The Answer

After analyzing the four main components and the several phases which make up the volleyball spike as well as the biomechanical principles that are involved it is clear to see that in order to effectively generate optimal performance and the greatest amount of accuracy and power an athlete must be able to perform fluently in each of the four components and they must be able to transfer all of the force gained throughout the movements into one maximal effort, the spike. During the run up the momentum gained can be transferred and conserved, from kinetic energy to potential energy, from a horizontal motion originally to a vertical momentum. The power in the vertical jump height can best be achieved by applying a greater force against the ground therefore resulting in a greater reaction force being created, thus increasing upward momentum. This increase in vertical jump height allows for the player spiking the ball to work out the best angle needed for power and accuracy when taking the shot at the peak of the jump, this usually produces the most power and speed on to the ball.
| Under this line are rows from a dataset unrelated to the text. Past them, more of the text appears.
Lemma stream_step_inv s n s' : stream_step s n s' → stream_inv s → stream_inv s'.
Proof.
  destruct 1 as [strict mismatch r s s' H|epoch c s Hin|r i s n s' Hi H|now random e i s n s' Hi H|d s H|s n s' H];
    intros Hs.
  - unfold start in H. destruct (_ || _); [by simplify_eq|].
    destruct mismatch; simplify_eq; [done|by apply openStream_inv].
  - by apply cursorResolved_inv.
  - by eapply message_inv.
  - by eapply handleStreamError_inv.
  - by apply openStream_inv.
  - by eapply stop_inv.
Qed.

Lemma reachable_inv s : stream_reachable s → stream_inv s.
Proof. induction 1; [apply initial_inv|by eapply stream_step_inv]. Qed.

(** C15: the engine never leaks a Horizon stream.  In every reachable state the
    server holds open exactly the stream the engine can still close: at most
    one, none while a reconnect is scheduled, and none when the engine is not
    running; and the attempt count never passes [maxRetries]. *)
Theorem stream_never_leaks s :
  stream_reachable s →
  (size (openStreams s) ≤ 1) ∧
  (∀ i, i ∈ openStreams s ↔ stopStream s = Some i) ∧
  (isRunning s = false ∨ is_Some (reconnectTimer s) → openStreams s = ∅) ∧
  (0 ≤ reconnectAttempt s)%Z ∧ (∀ n, maxRetries = Some n → (reconnectAttempt s ≤ Z.max n 0)%Z).
Proof.
  intros [Ho Hr Ht _ _ [Ha1 Ha2] _]%reachable_inv. rewrite Ho.
  split_and!; try done.
  - destruct (stopStream s); [by rewrite size_singleton|by rewrite size_empty; lia].
  - intros i. destruct (stopStream s); set_solver.
  - intros Hcase. destruct (stopStream s) as [i|] eqn:E; [|done]. exfalso.
    specialize (Hr i eq_refl). destruct Hcase as [|[d Hd]]; [congruence|].
    apply Ht in Hd. congruence.
Qed.

(** ** Reconnecting *)

Lemma jitter_bounds random attempt :
  (0 ≤ random < RANDOM_UNIT)%Z → (1 ≤ attempt)%Z → (0 < initialDelayMs)%Z → (0 < maxDelayMs)%Z →
  (0 ≤ fullJitterBackoffMs random attempt initialDelayMs maxDelayMs
     < Z.min (initialDelayMs * 2 ^ (attempt - 1)) maxDelayMs)%Z.
Proof.
  intros Hr Ha Hi Hm. unfold fullJitterBackoffMs.
  assert (0 < 2 ^ (attempt - 1))%Z by (apply Z.pow_pos_nonneg; lia).
  set (e := Z.min _ _). assert (0 < e)%Z by (subst e; apply Z.min_glb_lt; nia).
  assert (0 < RANDOM_UNIT)%Z by done.
  split; [apply Z.div_pos; nia|]. apply Z.div_lt_upper_bound; nia.
Qed.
The sequential acceleration of the athlete’s trunk, torso and limbs during the spiking action is the result of the kinetic chain, this allows for a fluent and effective production of force which generates a higher jump and optimal contact and power trajectory of the ball. Tactics can then be introduced such as the Magnus effect which gives the ball top spin resulting in the volleyball dropping closer to the net thus making it harder for the opposition players to return the shot.